§ Problem description
Please set down exactly the lines of the listing below from the line containing "(** The answers" through the line containing "negb (value =?", both lines included, leaving out all other lines.
========================
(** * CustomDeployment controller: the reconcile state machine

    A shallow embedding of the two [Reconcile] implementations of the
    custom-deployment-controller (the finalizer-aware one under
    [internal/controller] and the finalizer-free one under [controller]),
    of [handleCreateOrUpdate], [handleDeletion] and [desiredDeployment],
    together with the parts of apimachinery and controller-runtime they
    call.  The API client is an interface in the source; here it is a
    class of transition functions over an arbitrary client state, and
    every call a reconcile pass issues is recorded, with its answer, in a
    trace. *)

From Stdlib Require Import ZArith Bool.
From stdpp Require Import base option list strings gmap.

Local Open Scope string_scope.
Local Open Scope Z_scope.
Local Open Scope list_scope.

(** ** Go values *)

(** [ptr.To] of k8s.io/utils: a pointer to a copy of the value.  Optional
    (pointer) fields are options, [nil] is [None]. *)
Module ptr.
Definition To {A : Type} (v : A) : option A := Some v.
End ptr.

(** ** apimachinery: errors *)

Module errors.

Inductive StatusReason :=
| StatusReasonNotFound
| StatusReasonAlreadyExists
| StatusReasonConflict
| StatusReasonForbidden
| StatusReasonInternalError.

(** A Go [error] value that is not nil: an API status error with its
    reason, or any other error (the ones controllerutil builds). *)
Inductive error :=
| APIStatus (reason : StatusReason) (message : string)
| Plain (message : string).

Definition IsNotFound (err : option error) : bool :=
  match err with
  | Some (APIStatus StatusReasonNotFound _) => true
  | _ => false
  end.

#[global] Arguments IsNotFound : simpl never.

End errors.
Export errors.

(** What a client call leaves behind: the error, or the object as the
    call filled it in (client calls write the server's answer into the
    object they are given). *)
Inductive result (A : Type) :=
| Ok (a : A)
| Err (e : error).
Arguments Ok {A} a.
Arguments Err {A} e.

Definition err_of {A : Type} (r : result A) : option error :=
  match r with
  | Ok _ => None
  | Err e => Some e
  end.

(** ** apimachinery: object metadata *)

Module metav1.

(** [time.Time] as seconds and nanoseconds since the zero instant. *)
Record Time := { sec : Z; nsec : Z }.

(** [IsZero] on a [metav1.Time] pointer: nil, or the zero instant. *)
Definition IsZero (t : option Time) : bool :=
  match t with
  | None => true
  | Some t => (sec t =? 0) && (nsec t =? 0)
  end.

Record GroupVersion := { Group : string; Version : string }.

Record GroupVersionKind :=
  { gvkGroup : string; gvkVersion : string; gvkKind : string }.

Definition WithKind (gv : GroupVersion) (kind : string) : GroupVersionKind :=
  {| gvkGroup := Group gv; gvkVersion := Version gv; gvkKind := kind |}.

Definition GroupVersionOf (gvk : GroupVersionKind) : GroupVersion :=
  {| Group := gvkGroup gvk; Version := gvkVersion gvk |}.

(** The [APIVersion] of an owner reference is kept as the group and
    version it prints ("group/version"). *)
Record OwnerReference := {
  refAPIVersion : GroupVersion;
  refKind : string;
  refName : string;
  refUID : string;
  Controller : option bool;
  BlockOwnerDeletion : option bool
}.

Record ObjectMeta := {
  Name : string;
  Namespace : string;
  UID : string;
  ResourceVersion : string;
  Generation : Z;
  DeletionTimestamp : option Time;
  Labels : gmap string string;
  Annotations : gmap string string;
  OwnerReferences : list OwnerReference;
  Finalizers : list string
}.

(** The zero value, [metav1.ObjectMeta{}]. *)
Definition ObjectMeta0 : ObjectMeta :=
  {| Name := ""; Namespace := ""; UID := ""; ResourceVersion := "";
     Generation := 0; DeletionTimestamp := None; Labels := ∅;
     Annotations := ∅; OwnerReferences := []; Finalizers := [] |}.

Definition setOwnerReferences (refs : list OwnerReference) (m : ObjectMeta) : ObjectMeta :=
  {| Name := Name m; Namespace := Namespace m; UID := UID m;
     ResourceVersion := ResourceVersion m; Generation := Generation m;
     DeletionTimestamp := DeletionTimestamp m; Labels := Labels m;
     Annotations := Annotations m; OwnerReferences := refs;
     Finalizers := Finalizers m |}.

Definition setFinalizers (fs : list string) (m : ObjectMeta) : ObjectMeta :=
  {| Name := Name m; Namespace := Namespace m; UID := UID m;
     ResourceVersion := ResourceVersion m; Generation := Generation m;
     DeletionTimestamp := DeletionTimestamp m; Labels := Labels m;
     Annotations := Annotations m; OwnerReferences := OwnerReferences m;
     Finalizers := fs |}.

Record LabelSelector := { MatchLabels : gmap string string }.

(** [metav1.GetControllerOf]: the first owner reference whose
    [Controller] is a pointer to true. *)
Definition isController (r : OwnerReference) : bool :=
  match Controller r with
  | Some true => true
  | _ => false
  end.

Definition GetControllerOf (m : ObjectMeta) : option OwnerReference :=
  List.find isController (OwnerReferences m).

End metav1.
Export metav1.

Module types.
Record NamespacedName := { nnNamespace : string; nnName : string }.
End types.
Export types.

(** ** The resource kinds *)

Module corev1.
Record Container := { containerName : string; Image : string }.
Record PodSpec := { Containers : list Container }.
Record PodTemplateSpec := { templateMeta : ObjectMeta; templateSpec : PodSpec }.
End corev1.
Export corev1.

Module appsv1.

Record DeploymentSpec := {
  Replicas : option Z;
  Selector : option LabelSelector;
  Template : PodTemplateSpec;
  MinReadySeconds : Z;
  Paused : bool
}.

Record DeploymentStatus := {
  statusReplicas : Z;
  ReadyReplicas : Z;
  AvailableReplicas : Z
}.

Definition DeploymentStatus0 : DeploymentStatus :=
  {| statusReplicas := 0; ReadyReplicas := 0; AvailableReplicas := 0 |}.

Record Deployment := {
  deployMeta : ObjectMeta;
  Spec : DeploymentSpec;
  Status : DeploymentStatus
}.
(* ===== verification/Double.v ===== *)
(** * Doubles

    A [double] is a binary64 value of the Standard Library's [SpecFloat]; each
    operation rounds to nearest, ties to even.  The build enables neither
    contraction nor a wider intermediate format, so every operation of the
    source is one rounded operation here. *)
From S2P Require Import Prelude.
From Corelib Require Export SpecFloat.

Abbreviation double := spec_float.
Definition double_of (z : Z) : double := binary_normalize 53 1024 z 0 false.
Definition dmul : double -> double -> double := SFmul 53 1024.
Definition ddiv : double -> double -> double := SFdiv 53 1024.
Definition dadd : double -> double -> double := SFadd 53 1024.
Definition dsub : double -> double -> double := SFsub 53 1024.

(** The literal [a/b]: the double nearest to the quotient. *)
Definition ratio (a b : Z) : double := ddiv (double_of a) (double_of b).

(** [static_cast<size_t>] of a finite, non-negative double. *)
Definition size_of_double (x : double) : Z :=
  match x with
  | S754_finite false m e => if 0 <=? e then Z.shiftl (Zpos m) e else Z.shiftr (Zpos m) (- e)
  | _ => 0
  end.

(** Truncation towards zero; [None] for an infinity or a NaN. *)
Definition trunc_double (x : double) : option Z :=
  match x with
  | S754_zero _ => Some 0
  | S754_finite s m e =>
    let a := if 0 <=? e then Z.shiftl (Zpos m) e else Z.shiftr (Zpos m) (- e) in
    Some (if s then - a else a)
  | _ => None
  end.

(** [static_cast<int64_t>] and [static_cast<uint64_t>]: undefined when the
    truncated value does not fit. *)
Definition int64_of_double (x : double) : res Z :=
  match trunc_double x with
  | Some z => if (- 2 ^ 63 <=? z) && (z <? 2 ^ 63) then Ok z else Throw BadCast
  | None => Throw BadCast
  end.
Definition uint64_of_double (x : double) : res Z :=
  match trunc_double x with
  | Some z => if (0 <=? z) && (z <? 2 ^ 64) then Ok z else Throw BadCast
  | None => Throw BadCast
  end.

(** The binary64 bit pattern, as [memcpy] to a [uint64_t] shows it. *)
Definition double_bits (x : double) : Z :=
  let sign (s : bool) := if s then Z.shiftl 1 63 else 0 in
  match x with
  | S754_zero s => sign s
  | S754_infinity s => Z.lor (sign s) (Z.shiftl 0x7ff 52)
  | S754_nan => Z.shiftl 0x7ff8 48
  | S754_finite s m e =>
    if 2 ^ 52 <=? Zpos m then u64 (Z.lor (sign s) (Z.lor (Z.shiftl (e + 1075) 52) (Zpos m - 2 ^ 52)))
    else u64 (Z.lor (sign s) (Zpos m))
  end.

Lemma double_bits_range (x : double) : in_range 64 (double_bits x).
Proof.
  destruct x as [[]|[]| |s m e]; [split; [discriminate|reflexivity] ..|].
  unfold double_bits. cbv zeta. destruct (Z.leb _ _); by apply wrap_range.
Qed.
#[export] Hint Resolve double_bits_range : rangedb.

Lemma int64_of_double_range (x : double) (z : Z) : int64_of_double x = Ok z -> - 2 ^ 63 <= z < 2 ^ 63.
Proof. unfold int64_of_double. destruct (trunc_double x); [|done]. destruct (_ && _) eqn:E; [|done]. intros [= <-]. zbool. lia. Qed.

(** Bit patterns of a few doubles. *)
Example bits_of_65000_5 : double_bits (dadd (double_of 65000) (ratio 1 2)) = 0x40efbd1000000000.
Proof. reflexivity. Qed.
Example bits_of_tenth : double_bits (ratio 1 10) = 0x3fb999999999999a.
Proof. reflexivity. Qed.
========================
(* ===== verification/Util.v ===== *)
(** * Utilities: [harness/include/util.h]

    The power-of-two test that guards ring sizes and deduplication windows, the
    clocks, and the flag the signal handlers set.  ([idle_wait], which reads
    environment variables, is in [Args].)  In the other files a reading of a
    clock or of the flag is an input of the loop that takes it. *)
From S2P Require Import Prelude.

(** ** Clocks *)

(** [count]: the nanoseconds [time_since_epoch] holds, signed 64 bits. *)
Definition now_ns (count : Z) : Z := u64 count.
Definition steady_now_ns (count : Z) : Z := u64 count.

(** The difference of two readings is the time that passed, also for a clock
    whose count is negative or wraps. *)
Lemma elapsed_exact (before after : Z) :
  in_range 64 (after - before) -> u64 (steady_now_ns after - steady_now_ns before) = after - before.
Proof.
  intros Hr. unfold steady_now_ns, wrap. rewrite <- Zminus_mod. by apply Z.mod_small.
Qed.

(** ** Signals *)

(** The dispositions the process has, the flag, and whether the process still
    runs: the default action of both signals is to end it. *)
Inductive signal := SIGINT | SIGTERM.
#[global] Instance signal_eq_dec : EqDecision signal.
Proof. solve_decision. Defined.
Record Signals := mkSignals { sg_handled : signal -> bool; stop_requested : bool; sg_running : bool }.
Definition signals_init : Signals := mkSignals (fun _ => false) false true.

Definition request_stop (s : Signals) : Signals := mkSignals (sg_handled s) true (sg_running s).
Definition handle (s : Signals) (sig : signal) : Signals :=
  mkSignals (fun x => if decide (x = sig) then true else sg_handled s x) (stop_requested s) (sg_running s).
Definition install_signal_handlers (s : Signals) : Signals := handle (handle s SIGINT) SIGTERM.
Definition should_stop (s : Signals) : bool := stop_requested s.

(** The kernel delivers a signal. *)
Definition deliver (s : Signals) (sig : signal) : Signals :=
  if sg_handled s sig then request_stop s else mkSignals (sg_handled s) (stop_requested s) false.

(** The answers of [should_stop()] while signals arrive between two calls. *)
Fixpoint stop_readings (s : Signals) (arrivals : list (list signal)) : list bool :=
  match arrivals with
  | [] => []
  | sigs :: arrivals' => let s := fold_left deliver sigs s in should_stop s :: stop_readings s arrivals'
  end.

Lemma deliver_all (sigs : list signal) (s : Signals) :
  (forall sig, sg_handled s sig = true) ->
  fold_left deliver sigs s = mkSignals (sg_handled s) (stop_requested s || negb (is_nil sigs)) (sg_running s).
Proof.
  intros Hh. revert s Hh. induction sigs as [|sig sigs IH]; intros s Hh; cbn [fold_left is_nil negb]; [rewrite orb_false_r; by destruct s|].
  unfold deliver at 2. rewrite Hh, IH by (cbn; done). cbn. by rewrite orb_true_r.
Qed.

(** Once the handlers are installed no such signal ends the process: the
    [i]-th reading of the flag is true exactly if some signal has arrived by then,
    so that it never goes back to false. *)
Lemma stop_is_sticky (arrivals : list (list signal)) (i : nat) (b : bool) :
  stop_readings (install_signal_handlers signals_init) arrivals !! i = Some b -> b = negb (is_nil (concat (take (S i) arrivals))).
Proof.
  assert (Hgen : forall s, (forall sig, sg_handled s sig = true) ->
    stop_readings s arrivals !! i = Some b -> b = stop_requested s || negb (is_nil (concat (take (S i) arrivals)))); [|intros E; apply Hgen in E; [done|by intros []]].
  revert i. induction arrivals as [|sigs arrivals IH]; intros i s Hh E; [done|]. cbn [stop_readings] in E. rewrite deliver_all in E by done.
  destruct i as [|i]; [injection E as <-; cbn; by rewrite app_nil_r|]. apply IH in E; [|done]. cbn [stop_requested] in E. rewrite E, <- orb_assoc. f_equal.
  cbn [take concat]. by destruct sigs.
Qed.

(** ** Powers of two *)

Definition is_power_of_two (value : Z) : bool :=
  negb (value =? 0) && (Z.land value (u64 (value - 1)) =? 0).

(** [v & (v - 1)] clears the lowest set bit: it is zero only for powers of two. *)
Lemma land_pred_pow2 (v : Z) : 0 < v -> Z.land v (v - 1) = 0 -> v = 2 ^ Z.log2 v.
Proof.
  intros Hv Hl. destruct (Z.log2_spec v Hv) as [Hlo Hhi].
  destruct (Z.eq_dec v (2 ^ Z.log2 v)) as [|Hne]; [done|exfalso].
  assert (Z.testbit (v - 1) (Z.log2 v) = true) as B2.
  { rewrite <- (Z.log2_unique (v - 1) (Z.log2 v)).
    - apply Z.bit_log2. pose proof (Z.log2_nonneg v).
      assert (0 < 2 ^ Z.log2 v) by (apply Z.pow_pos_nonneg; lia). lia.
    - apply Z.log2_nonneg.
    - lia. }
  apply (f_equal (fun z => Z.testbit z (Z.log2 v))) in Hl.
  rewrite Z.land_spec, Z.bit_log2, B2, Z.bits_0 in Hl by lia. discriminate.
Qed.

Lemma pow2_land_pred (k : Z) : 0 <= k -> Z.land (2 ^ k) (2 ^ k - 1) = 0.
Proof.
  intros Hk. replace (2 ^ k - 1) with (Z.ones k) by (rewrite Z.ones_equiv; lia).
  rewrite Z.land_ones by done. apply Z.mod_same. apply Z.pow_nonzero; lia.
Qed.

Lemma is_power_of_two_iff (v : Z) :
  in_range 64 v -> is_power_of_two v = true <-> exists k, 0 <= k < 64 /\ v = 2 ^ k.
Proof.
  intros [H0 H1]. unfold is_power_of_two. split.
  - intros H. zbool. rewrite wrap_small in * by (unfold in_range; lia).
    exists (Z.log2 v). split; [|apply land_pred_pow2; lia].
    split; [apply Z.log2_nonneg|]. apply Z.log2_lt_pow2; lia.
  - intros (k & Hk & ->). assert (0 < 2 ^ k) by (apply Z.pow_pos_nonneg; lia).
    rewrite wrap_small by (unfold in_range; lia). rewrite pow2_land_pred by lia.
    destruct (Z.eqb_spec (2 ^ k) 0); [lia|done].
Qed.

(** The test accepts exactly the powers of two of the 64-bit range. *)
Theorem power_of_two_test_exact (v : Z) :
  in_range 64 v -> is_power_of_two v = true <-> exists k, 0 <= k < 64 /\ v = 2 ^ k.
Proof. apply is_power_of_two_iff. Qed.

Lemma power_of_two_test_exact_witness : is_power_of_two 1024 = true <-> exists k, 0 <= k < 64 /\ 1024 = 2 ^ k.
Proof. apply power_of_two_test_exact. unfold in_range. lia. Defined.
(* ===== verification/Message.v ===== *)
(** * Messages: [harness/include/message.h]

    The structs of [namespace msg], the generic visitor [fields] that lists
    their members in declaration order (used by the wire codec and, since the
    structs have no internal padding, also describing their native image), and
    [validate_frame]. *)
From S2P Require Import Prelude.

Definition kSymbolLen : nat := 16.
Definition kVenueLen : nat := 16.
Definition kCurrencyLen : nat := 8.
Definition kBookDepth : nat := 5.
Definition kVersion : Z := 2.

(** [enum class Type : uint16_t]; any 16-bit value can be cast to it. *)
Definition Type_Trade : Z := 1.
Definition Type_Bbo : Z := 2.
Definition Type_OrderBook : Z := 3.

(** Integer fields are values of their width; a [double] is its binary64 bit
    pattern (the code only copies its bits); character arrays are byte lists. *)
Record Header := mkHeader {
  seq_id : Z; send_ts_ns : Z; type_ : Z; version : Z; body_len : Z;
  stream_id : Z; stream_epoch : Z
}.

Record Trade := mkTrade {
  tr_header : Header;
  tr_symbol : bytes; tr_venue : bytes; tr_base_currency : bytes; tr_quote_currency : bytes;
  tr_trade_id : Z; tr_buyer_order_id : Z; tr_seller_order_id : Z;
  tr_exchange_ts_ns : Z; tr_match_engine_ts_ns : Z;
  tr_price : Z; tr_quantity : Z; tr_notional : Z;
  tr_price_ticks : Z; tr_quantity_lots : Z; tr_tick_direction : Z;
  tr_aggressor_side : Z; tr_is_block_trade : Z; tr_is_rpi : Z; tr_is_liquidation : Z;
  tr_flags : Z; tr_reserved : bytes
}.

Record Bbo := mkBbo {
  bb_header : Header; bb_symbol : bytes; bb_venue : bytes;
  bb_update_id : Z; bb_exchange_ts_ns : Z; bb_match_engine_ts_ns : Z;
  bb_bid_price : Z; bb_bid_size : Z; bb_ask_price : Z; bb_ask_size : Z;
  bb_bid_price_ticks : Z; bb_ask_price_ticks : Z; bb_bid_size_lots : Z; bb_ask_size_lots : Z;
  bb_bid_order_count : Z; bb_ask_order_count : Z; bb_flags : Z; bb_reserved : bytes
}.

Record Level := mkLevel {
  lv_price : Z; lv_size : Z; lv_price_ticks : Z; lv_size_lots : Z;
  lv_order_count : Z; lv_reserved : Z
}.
========================
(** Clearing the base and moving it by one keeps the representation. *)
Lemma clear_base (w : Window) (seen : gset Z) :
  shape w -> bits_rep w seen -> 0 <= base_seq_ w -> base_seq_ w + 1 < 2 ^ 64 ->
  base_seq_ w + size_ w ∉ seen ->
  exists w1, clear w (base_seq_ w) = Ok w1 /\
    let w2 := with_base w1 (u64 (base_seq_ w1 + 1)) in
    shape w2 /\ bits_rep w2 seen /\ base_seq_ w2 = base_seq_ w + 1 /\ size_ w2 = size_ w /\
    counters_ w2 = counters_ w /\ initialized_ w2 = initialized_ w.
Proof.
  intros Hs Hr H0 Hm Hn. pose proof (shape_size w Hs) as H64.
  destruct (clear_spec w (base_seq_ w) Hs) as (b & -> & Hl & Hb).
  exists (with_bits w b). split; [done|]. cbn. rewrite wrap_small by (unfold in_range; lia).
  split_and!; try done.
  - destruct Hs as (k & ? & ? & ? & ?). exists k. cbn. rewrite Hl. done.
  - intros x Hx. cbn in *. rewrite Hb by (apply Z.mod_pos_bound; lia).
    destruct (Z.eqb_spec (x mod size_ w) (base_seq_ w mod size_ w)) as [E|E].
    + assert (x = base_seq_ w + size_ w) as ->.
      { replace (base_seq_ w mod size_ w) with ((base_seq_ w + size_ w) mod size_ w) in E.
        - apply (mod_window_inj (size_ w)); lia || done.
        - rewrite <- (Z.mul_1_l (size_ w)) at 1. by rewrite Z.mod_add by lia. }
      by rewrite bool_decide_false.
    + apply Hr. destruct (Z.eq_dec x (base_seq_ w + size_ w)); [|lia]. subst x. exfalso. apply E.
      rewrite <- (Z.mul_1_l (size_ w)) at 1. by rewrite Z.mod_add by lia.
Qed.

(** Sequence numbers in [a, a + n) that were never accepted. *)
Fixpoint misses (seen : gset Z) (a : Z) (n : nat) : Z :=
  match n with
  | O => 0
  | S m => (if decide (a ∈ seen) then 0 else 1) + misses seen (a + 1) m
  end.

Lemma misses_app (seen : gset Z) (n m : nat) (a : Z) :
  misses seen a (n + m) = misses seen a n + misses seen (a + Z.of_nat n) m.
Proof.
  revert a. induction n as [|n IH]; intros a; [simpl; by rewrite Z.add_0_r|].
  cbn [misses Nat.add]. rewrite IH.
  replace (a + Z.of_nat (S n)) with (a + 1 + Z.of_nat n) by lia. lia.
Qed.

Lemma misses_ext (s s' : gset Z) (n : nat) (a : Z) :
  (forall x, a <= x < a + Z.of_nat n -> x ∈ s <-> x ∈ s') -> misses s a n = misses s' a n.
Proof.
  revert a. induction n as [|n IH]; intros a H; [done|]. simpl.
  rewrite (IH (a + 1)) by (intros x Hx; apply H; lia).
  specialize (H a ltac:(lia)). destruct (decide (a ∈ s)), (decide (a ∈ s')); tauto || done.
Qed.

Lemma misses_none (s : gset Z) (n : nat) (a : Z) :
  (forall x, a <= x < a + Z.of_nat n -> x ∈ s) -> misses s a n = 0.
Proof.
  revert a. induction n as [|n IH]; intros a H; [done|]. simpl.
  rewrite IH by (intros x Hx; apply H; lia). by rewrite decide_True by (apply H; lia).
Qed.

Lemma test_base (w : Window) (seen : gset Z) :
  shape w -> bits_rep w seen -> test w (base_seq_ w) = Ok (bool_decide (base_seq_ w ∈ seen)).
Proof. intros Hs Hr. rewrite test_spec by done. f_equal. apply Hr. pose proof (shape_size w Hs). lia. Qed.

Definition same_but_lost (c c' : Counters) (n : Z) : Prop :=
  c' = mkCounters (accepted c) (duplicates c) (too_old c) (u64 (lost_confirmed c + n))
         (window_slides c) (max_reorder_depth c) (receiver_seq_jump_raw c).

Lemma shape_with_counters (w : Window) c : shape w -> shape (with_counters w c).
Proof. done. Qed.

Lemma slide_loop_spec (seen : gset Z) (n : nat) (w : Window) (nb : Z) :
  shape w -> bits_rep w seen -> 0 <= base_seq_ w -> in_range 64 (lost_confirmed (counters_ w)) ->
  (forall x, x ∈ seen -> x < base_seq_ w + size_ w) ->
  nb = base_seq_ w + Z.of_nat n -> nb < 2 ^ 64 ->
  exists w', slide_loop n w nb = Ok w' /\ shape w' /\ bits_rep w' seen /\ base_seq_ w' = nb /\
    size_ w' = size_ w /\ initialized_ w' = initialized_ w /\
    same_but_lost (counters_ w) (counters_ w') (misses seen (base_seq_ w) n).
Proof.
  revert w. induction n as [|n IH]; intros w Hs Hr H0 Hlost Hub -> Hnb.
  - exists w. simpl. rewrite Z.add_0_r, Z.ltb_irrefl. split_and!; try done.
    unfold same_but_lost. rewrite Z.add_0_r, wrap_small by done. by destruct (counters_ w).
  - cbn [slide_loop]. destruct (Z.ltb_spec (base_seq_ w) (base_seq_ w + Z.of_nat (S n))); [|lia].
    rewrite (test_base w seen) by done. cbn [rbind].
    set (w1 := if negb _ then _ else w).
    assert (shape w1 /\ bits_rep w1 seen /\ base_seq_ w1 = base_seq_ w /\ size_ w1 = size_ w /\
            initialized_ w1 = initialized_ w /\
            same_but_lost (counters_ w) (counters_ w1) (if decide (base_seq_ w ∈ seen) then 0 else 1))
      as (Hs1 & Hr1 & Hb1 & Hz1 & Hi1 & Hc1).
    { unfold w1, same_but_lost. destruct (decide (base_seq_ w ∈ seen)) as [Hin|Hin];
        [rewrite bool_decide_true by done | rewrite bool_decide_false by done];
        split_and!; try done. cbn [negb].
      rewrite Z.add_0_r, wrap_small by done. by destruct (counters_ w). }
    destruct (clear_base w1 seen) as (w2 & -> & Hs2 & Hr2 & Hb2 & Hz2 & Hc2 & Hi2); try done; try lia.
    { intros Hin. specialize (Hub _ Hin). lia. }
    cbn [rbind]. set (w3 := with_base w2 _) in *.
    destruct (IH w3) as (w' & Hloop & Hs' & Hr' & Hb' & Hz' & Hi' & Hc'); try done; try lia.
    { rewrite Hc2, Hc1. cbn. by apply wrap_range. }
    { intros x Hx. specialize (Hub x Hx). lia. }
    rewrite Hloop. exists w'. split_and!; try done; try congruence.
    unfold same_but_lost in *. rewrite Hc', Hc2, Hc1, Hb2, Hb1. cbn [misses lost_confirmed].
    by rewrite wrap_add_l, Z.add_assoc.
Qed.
========================
§ Response
(** The answers of [should_stop()] while signals arrive between two calls. *)
Fixpoint stop_readings (s : Signals) (arrivals : list (list signal)) : list bool :=
  match arrivals with
  | [] => []
  | sigs :: arrivals' => let s := fold_left deliver sigs s in should_stop s :: stop_readings s arrivals'
  end.

Lemma deliver_all (sigs : list signal) (s : Signals) :
  (forall sig, sg_handled s sig = true) ->
  fold_left deliver sigs s = mkSignals (sg_handled s) (stop_requested s || negb (is_nil sigs)) (sg_running s).
Proof.
  intros Hh. revert s Hh. induction sigs as [|sig sigs IH]; intros s Hh; cbn [fold_left is_nil negb]; [rewrite orb_false_r; by destruct s|].
  unfold deliver at 2. rewrite Hh, IH by (cbn; done). cbn. by rewrite orb_true_r.
Qed.

(** Once the handlers are installed no such signal ends the process: the
    [i]-th reading of the flag is true exactly if some signal has arrived by then,
    so that it never goes back to false. *)
Lemma stop_is_sticky (arrivals : list (list signal)) (i : nat) (b : bool) :
  stop_readings (install_signal_handlers signals_init) arrivals !! i = Some b -> b = negb (is_nil (concat (take (S i) arrivals))).
Proof.
  assert (Hgen : forall s, (forall sig, sg_handled s sig = true) ->
    stop_readings s arrivals !! i = Some b -> b = stop_requested s || negb (is_nil (concat (take (S i) arrivals)))); [|intros E; apply Hgen in E; [done|by intros []]].
  revert i. induction arrivals as [|sigs arrivals IH]; intros i s Hh E; [done|]. cbn [stop_readings] in E. rewrite deliver_all in E by done.
  destruct i as [|i]; [injection E as <-; cbn; by rewrite app_nil_r|]. apply IH in E; [|done]. cbn [stop_requested] in E. rewrite E, <- orb_assoc. f_equal.
  cbn [take concat]. by destruct sigs.
Qed.

(** ** Powers of two *)

Definition is_power_of_two (value : Z) : bool :=
  negb (value =? 0) && (Z.land value (u64 (value - 1)) =? 0).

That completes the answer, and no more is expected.